[[ The input, beginning ]]

(** Any interleaving of the two sides' messages: [true] is said by [x].  The
    results, in order, and the two sessions afterwards. *)
Fixpoint converse (x y : TTSession) (envx envy : TTE2EEEnv) (l : list (bool * bytes))
    (rng : Rng) : list ret * TTSession * TTSession :=
  match l with
  | [] => ([], x, y)
  | (true, text) :: l =>
      let '(r, x, y, rng) := say x y envy text rng in
      let '(rs, x, y) := converse x y envx envy l rng in (r :: rs, x, y)
  | (false, text) :: l =>
      let '(r, y, x, rng) := say y x envx text rng in
      let '(rs, x, y) := converse x y envx envy l rng in (r :: rs, x, y)
  end.

(** The largest text that fits beside the largest re-key header. *)
Definition SAY_MAX : Z := TT_FRAME_DATA_MAX - TT_HDR_DATA_KEMPUB.

Lemma say_delivers x y envy text rng :
  pair_ok x y -> lossy x = false -> seq (send x) + 1 < 2 ^ 32 -> len text <= SAY_MAX ->
  exists x' y' rng', say x y envy text rng = (Bytes text, x', y', rng') /\
    pair_ok x' y' /\ seq (send x') = seq (send x) + 1 /\ seq (send y') = seq (send y) /\
    lossy x' = lossy x /\ lossy y' = lossy y /\ root x' = root x /\ root y' = root y.
Proof.
  intros Hp Hl Hb Ht. unfold say, tt_session_send, SAY_MAX in *.
  destruct Hp as [[Ha Ha'] [Ho Ho'] [Hv Hv'] Hd] eqn:Ep.
  assert (Hpair : pair_ok x y) by done. clear Ep.
  rewrite (proj2 (Z.ltb_ge _ _)) by (unfold TT_HDR_DATA_KEMPUB in *; lia).
  rewrite Ha. cbn [negb].
  assert (Htx : text_bytes (sent (rel x)) (TxtBuf text) (len text) = text)
    by by apply ztake_all.
  destruct (emit_frame_some x (rekey y) (TxtBuf text) (len text) TT_FRAME_MAX false rng
    Ho Ho' Hv) as (f & x' & rng1 & He);
    [by unfold parked; rewrite Hl|done|rewrite Hl, Htx; cbn [negb orb]; lia|].
  rewrite He.
  destruct (deliver x y envy _ _ _ _ _ f x' rng1 rng1 TT_FRAME_DATA_MAX Hpair Hb
    ltac:(rewrite Htx; unfold TT_HDR_DATA_KEMPUB in *; lia) He)
    as (y' & rng3 & -> & Hp' & ? & ? & ? & ? & ? & ?).
  exists x', y', rng3. by rewrite Htx.
Qed.

Lemma converse_delivers envx envy l : forall x y rng,
  pair_ok x y -> lossy x = false -> lossy y = false ->
  seq (send x) + len l < 2 ^ 32 -> seq (send y) + len l < 2 ^ 32 ->
  Forall (fun e => len e.2 <= SAY_MAX) l ->
  exists x' y', converse x y envx envy l rng = ((fun e => Bytes e.2) <$> l, x', y') /\
    pair_ok x' y' /\ root x' = root x /\ root y' = root y.
Proof.
  induction l as [|[[] text] l IH]; intros x y rng Hp Hlx Hly Hbx Hby Hl; [by eauto 10| |];
    apply Forall_cons in Hl as [Ht Hl]; rewrite len_cons in *; pose proof (len_nonneg l);
    cbn [converse snd] in *; rewrite fmap_cons.
  - destruct (say_delivers x y envy text rng)
      as (x' & y' & rng' & -> & Hp' & ? & ? & ? & ? & <- & <-); [done|done|lia|done|].
    destruct (IH x' y' rng') as (x2 & y2 & -> & ? & ? & ?);
      [done|congruence|congruence|lia|lia|done|by eauto 10].
  - destruct (say_delivers y x envx text rng)
      as (y' & x' & rng' & -> & Hp' & ? & ? & ? & ? & <- & <-);
      [by apply pair_ok_sym|done|lia|done|].
    destruct (IH x' y' rng') as (x2 & y2 & -> & ? & ? & ?);
      [by apply pair_ok_sym|congruence|congruence|lia|lia|done|by eauto 10].
Qed.
End pair.
(* ===== verification/SessionRing.v ===== *)
(** * SessionRing: the buffer of unacknowledged messages ([src/session.c])

    The 32-slot ring of [rel_sent_add], [rel_sent_ack] and [rel_sent_remove]
    against its specification: a bounded queue of (generation, number, text). *)
From S2P Require Import Prelude Ring CText Crypto Frame Session.

(** ** The queue the ring stands for *)

Record sent_item := mkItem { i_gen : Z; i_seq : Z; i_text : bytes }.

Definition item_of (m : TTSentMsg) : sent_item :=
  mkItem (m_gen m) (m_seq m) (ztake (m_len m) (m_data m)).

Definition sent_slots (b : TTSentBuf) : list TTSentMsg :=
  ring_view zero_sent_msg TT_SENT_MAX (sb_m b) (sb_head b) (sb_count b).

Definition sent_items (b : TTSentBuf) : list sent_item := item_of <$> sent_slots b.

Definition sent_wf (b : TTSentBuf) : Prop :=
  ring_wf TT_SENT_MAX (sb_m b) (sb_head b) (sb_count b).

Lemma zero_sent_wf : sent_wf zero_sent_buf.
Proof. unfold sent_wf, ring_wf, TT_SENT_MAX. cbn. lia. Qed.

(** ** Adding *)

(** The ring in which [rel_sent_add] looks for its free slot. *)
Definition make_room (b : TTSentBuf) : TTSentBuf :=
  if (TT_SENT_MAX <=? sb_count b)%nat then
    mkSentBuf (<[sb_head b := zero_sent_msg]> (sb_m b))
      ((sb_head b + 1) mod TT_SENT_MAX) (sb_count b - 1)
  else b.

Lemma make_room_spec b :
  sent_wf b ->
  sent_wf (make_room b) /\ (sb_count (make_room b) < TT_SENT_MAX)%nat /\
  sent_slots (make_room b) = lastn (TT_SENT_MAX - 1) (sent_slots b).
Proof.
  destruct b as [m head count]. intros Hwf. pose proof Hwf as (Hl & Hh & Hc).
  cbn [sb_m sb_head sb_count] in *. unfold make_room. cbn [sb_m sb_head sb_count].
  destruct (Nat.leb_spec TT_SENT_MAX count) as [Hfull|Hroom].
  - assert (count = TT_SENT_MAX) as -> by lia.
    split_conj.
    + unfold sent_wf, ring_wf. cbn [sb_m sb_head sb_count]. rewrite length_insert.
      split_conj; [done|by apply Nat.mod_upper_bound|lia].
    + cbv; lia.
    + unfold sent_slots. cbn [sb_m sb_head sb_count].
      pose proof (ring_view_pop zero_sent_msg TT_SENT_MAX m head 31 zero_sent_msg Hwf) as Hp.
      unfold ring_idx in Hp. rewrite Nat.add_0_r, (Nat.mod_small head) in Hp by done.
      change (TT_SENT_MAX - 1)%nat with 31%nat. rewrite Hp. unfold lastn.
      by rewrite ring_view_length.
  - split_conj; [done|done|]. rewrite lastn_all; [done|].
    unfold sent_slots. rewrite ring_view_length. cbn [sb_count]. lia.
Qed.

Lemma lastn_drop_snoc {A} n (l : list A) x :
  (0 < n)%nat -> lastn (n - 1) l ++ [x] = lastn n (l ++ [x]).
Proof.
  intros. unfold lastn. rewrite length_app. cbn [length].
  rewrite drop_app_le by lia. do 2 f_equal. lia.
Qed.

(** Adding appends one entry, dropping the oldest of a full ring; its text is
    read after the room was made. *)
Lemma rel_sent_add_slots s gen sq src n :
  let b := sent (rel s) in
  sent_wf b ->
  let b' := sent (rel (rel_sent_add s gen sq src n)) in
  sent_wf b' /\
  exists arr, sent_slots b' = lastn TT_SENT_MAX (sent_slots b ++
    [mkSentMsg gen sq (u16 n) (overwrite (text_bytes (make_room b) src n) arr)]).
Proof.
  intros b Hwf. destruct s as [? ? ? ? ? ? ? ? ? ? ? ? ? ? ? ? ? ? ? ? ? ? ? ? ? rl ?].
  subst b. cbn [rel] in *. unfold rel_sent_add. cbn [rel set_field sent].
  fold (make_room (sent rl)).
  destruct (make_room_spec (sent rl) Hwf) as (Hwf' & Hc & Hs).
  set (b0 := make_room (sent rl)) in *. clearbody b0. destruct b0 as [m head count].
  unfold sent_wf in Hwf'. cbn [sb_m sb_head sb_count] in *. split.
  - destruct Hwf' as (? & ? & ?). unfold sent_wf, ring_wf. cbn [sb_m sb_head sb_count].
    rewrite length_insert. lia.
  - eexists. rewrite <- lastn_drop_snoc by (cbv; lia). rewrite <- Hs.
    unfold sent_slots. cbn [sb_m sb_head sb_count].
    replace (count + 1)%nat with (S count) by lia.
    fold (ring_idx TT_SENT_MAX head count).
    by rewrite (ring_view_push zero_sent_msg TT_SENT_MAX _ _ _ _ Hwf' Hc).
Qed.

Lemma item_of_copy gen sq text arr :
  len text <= TT_FRAME_DATA_MAX ->
  item_of (mkSentMsg gen sq (u16 (len text)) (overwrite text arr)) = mkItem gen sq text.
Proof.
  intros Ht. unfold item_of. cbn. pose proof (len_nonneg text).
  rewrite u16_small
    by (unfold TT_FRAME_DATA_MAX, TT_FRAME_MAX, TT_FRAME_HEAD_MAX, TT_MAC16 in Ht; lia).
  by rewrite ztake_overwrite.
Qed.

Lemma rel_sent_add_spec s gen sq text :
  sent_wf (sent (rel s)) -> len text <= TT_FRAME_DATA_MAX ->
  let b := sent (rel (rel_sent_add s gen sq (TxtBuf text) (len text))) in
  sent_wf b /\
  sent_items b = lastn TT_SENT_MAX (sent_items (sent (rel s)) ++ [mkItem gen sq text]).
Proof.
  intros Hwf Ht.
  destruct (rel_sent_add_slots s gen sq (TxtBuf text) (len text) Hwf) as (Hwf' & arr & Hs).
  split; [done|]. unfold sent_items. rewrite Hs, fmap_lastn, fmap_app.
  cbn [text_bytes fmap list_fmap]. rewrite (ztake_all (len text) text) by lia.
  by rewrite item_of_copy.
Qed.

(** Generation and number of the live entries, whatever their text. *)
Definition sent_keys (b : TTSentBuf) : list (Z * Z) :=
  (fun e => (m_gen e, m_seq e)) <$> sent_slots b.

Lemma rel_sent_add_keys s gen sq src n :
  sent_wf (sent (rel s)) ->
  sent_keys (sent (rel (rel_sent_add s gen sq src n)))
    = lastn TT_SENT_MAX (sent_keys (sent (rel s)) ++ [(gen, sq)]).
Proof.
  intros Hwf. destruct (rel_sent_add_slots s gen sq src n Hwf) as (_ & arr & Hs).
  unfold sent_keys. by rewrite Hs, fmap_lastn, fmap_app.
Qed.

(** ** Dropping entries *)

(** The loop after [r] iterations: the entries kept so far sit at the front,
    the ones not looked at are where they were. *)
Lemma compact_loop gone m head count r :
  ring_wf TT_SENT_MAX m head count -> (r <= count)%nat ->
  let '(m', w) := fold_left (sent_compact_step gone head) (List.seq 0 r) (m, 0%nat) in
  length m' = TT_SENT_MAX /\ (w <= r)%nat /\
  ring_view zero_sent_msg TT_SENT_MAX m' head w =
    filter (fun e => gone e = false) (ring_view zero_sent_msg TT_SENT_MAX m head r) /\
  (forall i, (r <= i < count)%nat ->
     ring_at zero_sent_msg TT_SENT_MAX m' head i = ring_at zero_sent_msg TT_SENT_MAX m head i).
Proof.
  intros (Hl & Hh & Hc). induction r as [|r IH]; intros Hr; [by split_conj|].
  rewrite seq_S, fold_left_app. cbn [fold_left Nat.add].
  destruct (fold_left _ _ _) as [m' w]. destruct IH as (Hl' & Hw & Hv & Hrest); [lia|].
  unfold sent_compact_step. fold (ring_idx TT_SENT_MAX head r).
  fold (ring_at zero_sent_msg TT_SENT_MAX m' head r).
  rewrite Hrest by lia. rewrite ring_view_S, filter_app, <- Hv.
  set (e := ring_at _ _ m head r). rewrite filter_cons, filter_nil.
  pose proof (ring_at_insert zero_sent_msg TT_SENT_MAX) as Hins.
  destruct (gone e) eqn:Eg; [rewrite decide_False by done|rewrite decide_True by done].
  - rewrite length_insert, app_nil_r. split_conj; [done|lia| |].
    + apply ring_view_ext. intros i Hi. rewrite Hins by lia. by rewrite decide_False by lia.
    + intros i Hi. rewrite Hins by lia. rewrite decide_False by lia. apply Hrest. lia.
  - destruct (Nat.eqb_spec w r) as [->|Hne].
    + split_conj; [done|lia| |intros; apply Hrest; lia].
      rewrite ring_view_S. do 2 f_equal. apply Hrest. lia.
    + fold (ring_idx TT_SENT_MAX head w). rewrite !length_insert. split_conj; [done|lia| |].
      * rewrite ring_view_S. f_equal.
        -- apply ring_view_ext. intros i Hi. rewrite !Hins by (rewrite ?length_insert; lia).
           by rewrite !decide_False by lia.
        -- rewrite !Hins by (rewrite ?length_insert; lia).
           rewrite decide_False by lia. by rewrite decide_True.
      * intros i Hi. rewrite !Hins by (rewrite ?length_insert; lia).
        rewrite !decide_False by lia. apply Hrest. lia.
Qed.

Lemma sent_compact_spec gone b :
  sent_wf b ->
  sent_wf (sent_compact gone b) /\
  sent_slots (sent_compact gone b) = filter (fun e => gone e = false) (sent_slots b).
Proof.
  intros Hwf. unfold sent_compact, sent_slots.
  pose proof (compact_loop gone (sb_m b) (sb_head b) (sb_count b) (sb_count b) Hwf ltac:(lia)) as H.
  destruct (fold_left _ _ _) as [m w]. destruct H as (Hl & Hw & Hv & _).
  destruct Hwf as (? & ? & ?). split; [|done]. unfold sent_wf, ring_wf. cbn. lia.
Qed.

(** On the abstract queue: the entries a predicate on items selects go. *)
Lemma sent_compact_items (gone : sent_item -> bool) b :
  sent_wf b ->
  sent_items (sent_compact (fun e => gone (item_of e)) b)
    = filter (fun i => gone i = false) (sent_items b).
Proof.
  intros Hwf. unfold sent_items.
  destruct (sent_compact_spec (fun e => gone (item_of e)) b Hwf) as [_ ->].
  induction (sent_slots b) as [|e l IH]; [done|].
  cbn [fmap list_fmap]. rewrite !filter_cons. destruct (decide _); cbn; by rewrite <- IH.
Qed.

(** ** Resending in place

    [tt_session_rel_poll] hands [emit_frame] a pointer into the ring, and
    [rel_sent_add] clears the oldest slot of a full ring before it copies. *)
Lemma rel_sent_add_alias s gen sq n :
  let b := sent (rel s) in
  sent_wf b -> sb_count b = TT_SENT_MAX -> 0 <= n <= TT_FRAME_DATA_MAX ->
  let b' := sent (rel (rel_sent_add s gen sq (TxtSlot (sb_head b)) n)) in
  sent_items b' = drop 1 (sent_items b) ++ [mkItem gen sq (zrep n 0)].
Proof.
  intros b Hwf Hc Hn b'.
  destruct (rel_sent_add_slots s gen sq (TxtSlot (sb_head b)) n Hwf) as (_ & arr & Hs).
  fold b b' in Hs. pose proof Hwf as (Hl & Hh & _).
  assert (Htext : text_bytes (make_room b) (TxtSlot (sb_head b)) n = zrep n 0).
  { unfold make_room. rewrite Hc, Nat.leb_refl. cbn [text_bytes]. unfold sent_slot.
    cbn [sb_m]. rewrite list_lookup_insert_eq by lia.
    change (ztake n (zrep TT_FRAME_DATA_MAX 0) = zrep n 0). unfold ztake, zrep.
    rewrite take_replicate. f_equal. lia. }
  rewrite Htext in Hs. rewrite <- (len_zrep n 0) in Hs at 1 by lia.
  unfold sent_items. rewrite Hs, fmap_lastn, fmap_app. cbn [fmap list_fmap].
  rewrite item_of_copy by (rewrite len_zrep; lia).
  rewrite <- lastn_drop_snoc by (cbv; lia). f_equal. unfold lastn, sent_slots.
  by rewrite length_fmap, ring_view_length, Hc.
Qed.

(** ** Properties *)

(** The ring of unacknowledged messages is a queue of at most 32 entries:
    adding appends the message, forgetting the oldest when full; an
    acknowledgement removes exactly the entries of its generation up to its
    number; a removal removes exactly the entries with its generation and
    number.  The order of the others never changes. *)
Theorem sent_ring_is_queue s gen sq text :
  sent_wf (sent (rel s)) -> len text <= TT_FRAME_DATA_MAX ->
  let q := sent_items (sent (rel s)) in
  let items s := sent_items (sent (rel s)) in
  items (rel_sent_add s gen sq (TxtBuf text) (len text))
    = lastn TT_SENT_MAX (q ++ [mkItem gen sq text]) /\
  items (rel_sent_ack s gen sq)
    = filter (fun i => (i_gen i =? gen) && (i_seq i <=? sq) = false) q /\
  items (rel_sent_remove s gen sq)
    = filter (fun i => (i_gen i =? gen) && (i_seq i =? sq) = false) q.
Proof.
  intros Hwf Ht. cbv zeta. split_conj.
  - by apply rel_sent_add_spec.
  - by apply (sent_compact_items (fun i => (i_gen i =? gen) && (i_seq i <=? sq))).
  - by apply (sent_compact_items (fun i => (i_gen i =? gen) && (i_seq i =? sq))).
Qed.

(** re-sending the oldest message of a full ring keeps no copy of it: the
    entry appended for the re-sent message holds zeros instead of its text,
    because its slot is cleared before the text, which lives in that slot, is
    copied. *)
Theorem resend_oldest_keeps_zeros s gen sq n :
  let b := sent (rel s) in
  sent_wf b -> sb_count b = TT_SENT_MAX -> 0 <= n <= TT_FRAME_DATA_MAX ->
  sent_items (sent (rel (rel_sent_add s gen sq (TxtSlot (sb_head b)) n)))
    = drop 1 (sent_items b) ++ [mkItem gen sq (zrep n 0)].
Proof. apply rel_sent_add_alias. Qed.

(** ** Witnesses *)

Definition sample_full_ring : TTSession :=
  fold_left (fun s n => rel_sent_add s 9 n (TxtBuf [n; n]) 2) (seqZ 1 40) tt_session_init.

Lemma sent_ring_is_queue_witness :
  sent_wf (sent (rel sample_full_ring)) /\
  i_seq <$> sent_items (sent (rel (rel_sent_ack sample_full_ring 9 30))) = seqZ 31 10.
Proof.
  assert (Hwf : sent_wf (sent (rel sample_full_ring))) by (vm_compute; lia).
  split; [exact Hwf|].
  rewrite (proj1 (proj2 (sent_ring_is_queue sample_full_ring 9 30 []
    Hwf ltac:(vm_compute; discriminate)))).
  vm_compute. reflexivity.
Defined.

Lemma resend_oldest_keeps_zeros_witness :
  sent_wf (sent (rel sample_full_ring)) /\
  last (sent_items (sent (rel (rel_sent_add sample_full_ring 9 41
    (TxtSlot (sb_head (sent (rel sample_full_ring)))) 2)))) = Some (mkItem 9 41 [0; 0]).
Proof.
  assert (Hwf : sent_wf (sent (rel sample_full_ring))) by (vm_compute; lia).
  split; [exact Hwf|].
  rewrite (resend_oldest_keeps_zeros sample_full_ring 9 41 2 Hwf
    ltac:(vm_compute; reflexivity) ltac:(vm_compute; split; discriminate)).
  vm_compute. reflexivity.
Defined.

[[ The input, end ]]

**Task details:** Only certain lines are wanted. Please return exactly those from the top of the data through the line with "let '(r, x, y, rng)".

**Solution below:**
(** Any interleaving of the two sides' messages: [true] is said by [x].  The
    results, in order, and the two sessions afterwards. *)
Fixpoint converse (x y : TTSession) (envx envy : TTE2EEEnv) (l : list (bool * bytes))
    (rng : Rng) : list ret * TTSession * TTSession :=
  match l with
  | [] => ([], x, y)
  | (true, text) :: l =>
      let '(r, x, y, rng) := say x y envy text rng in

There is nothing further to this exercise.